[Opening INFORMATION section]
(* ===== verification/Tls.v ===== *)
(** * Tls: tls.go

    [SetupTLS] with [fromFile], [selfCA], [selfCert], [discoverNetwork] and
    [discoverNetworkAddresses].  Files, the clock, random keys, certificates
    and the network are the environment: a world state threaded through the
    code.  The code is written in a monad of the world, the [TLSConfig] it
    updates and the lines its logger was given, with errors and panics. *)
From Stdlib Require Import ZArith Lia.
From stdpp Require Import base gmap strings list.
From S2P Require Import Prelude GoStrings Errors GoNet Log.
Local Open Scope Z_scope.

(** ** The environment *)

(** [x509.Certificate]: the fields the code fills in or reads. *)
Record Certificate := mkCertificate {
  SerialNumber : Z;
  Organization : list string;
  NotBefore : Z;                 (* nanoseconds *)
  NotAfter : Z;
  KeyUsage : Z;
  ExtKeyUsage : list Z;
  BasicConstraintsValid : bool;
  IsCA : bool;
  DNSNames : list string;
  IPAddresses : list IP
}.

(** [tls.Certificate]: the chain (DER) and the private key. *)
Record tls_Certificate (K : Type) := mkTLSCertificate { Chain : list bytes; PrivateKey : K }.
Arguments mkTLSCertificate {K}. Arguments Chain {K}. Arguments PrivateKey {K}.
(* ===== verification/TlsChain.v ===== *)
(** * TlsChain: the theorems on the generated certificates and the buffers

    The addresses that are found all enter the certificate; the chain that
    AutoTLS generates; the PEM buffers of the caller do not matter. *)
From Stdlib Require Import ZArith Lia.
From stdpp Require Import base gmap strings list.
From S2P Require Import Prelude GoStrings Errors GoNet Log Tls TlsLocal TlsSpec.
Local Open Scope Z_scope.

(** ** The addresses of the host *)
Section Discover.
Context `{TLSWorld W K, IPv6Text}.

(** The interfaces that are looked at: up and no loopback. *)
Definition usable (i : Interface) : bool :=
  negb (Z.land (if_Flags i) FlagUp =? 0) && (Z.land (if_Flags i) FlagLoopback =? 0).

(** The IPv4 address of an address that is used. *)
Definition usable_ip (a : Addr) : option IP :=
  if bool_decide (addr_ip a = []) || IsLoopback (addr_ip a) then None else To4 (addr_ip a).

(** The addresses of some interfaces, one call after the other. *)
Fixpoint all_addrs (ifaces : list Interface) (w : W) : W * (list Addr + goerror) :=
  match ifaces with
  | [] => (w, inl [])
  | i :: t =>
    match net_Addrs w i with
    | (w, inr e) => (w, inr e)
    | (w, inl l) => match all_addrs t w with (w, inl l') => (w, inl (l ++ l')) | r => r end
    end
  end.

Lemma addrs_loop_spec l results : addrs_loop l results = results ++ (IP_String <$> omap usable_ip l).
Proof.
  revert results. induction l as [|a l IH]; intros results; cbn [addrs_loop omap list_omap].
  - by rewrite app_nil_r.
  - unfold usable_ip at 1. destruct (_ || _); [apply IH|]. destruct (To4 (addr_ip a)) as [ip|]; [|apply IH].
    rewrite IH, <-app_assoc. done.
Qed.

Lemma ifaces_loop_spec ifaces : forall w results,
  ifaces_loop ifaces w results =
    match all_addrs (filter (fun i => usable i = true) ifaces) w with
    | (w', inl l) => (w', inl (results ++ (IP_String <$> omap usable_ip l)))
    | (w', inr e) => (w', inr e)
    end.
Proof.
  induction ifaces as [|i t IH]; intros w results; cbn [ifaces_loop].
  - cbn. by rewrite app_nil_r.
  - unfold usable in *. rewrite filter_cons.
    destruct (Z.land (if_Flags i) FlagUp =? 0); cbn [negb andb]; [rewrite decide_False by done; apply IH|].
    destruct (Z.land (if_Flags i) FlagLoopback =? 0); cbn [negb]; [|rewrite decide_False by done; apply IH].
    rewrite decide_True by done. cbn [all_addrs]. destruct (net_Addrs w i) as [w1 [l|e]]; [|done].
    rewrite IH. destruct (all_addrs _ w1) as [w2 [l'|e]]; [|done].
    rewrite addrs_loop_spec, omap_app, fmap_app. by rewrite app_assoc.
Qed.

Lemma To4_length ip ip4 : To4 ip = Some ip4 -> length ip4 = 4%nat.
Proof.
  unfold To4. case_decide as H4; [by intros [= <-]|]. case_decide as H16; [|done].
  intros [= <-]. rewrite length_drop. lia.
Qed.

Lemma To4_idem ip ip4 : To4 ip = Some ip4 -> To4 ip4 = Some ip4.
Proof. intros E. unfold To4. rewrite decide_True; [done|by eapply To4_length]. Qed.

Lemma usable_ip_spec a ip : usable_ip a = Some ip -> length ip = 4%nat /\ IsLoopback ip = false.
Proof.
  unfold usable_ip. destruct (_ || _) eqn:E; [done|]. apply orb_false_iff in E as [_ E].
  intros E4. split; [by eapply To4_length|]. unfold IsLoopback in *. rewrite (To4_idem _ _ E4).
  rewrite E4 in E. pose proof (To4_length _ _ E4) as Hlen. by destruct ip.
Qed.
[Closing INFORMATION section]
Nothing but an exact copy of the lines from the start of the entries through the line containing "(** * TlsChain: the" belongs in the response.

(* ===== verification/Tls.v ===== *)
(** * Tls: tls.go

    [SetupTLS] with [fromFile], [selfCA], [selfCert], [discoverNetwork] and
    [discoverNetworkAddresses].  Files, the clock, random keys, certificates
    and the network are the environment: a world state threaded through the
    code.  The code is written in a monad of the world, the [TLSConfig] it
    updates and the lines its logger was given, with errors and panics. *)
From Stdlib Require Import ZArith Lia.
From stdpp Require Import base gmap strings list.
From S2P Require Import Prelude GoStrings Errors GoNet Log.
Local Open Scope Z_scope.

(** ** The environment *)

(** [x509.Certificate]: the fields the code fills in or reads. *)
Record Certificate := mkCertificate {
  SerialNumber : Z;
  Organization : list string;
  NotBefore : Z;                 (* nanoseconds *)
  NotAfter : Z;
  KeyUsage : Z;
  ExtKeyUsage : list Z;
  BasicConstraintsValid : bool;
  IsCA : bool;
  DNSNames : list string;
  IPAddresses : list IP
}.

(** [tls.Certificate]: the chain (DER) and the private key. *)
Record tls_Certificate (K : Type) := mkTLSCertificate { Chain : list bytes; PrivateKey : K }.
Arguments mkTLSCertificate {K}. Arguments Chain {K}. Arguments PrivateKey {K}.
(* ===== verification/TlsChain.v ===== *)
(** * TlsChain: the theorems on the generated certificates and the buffers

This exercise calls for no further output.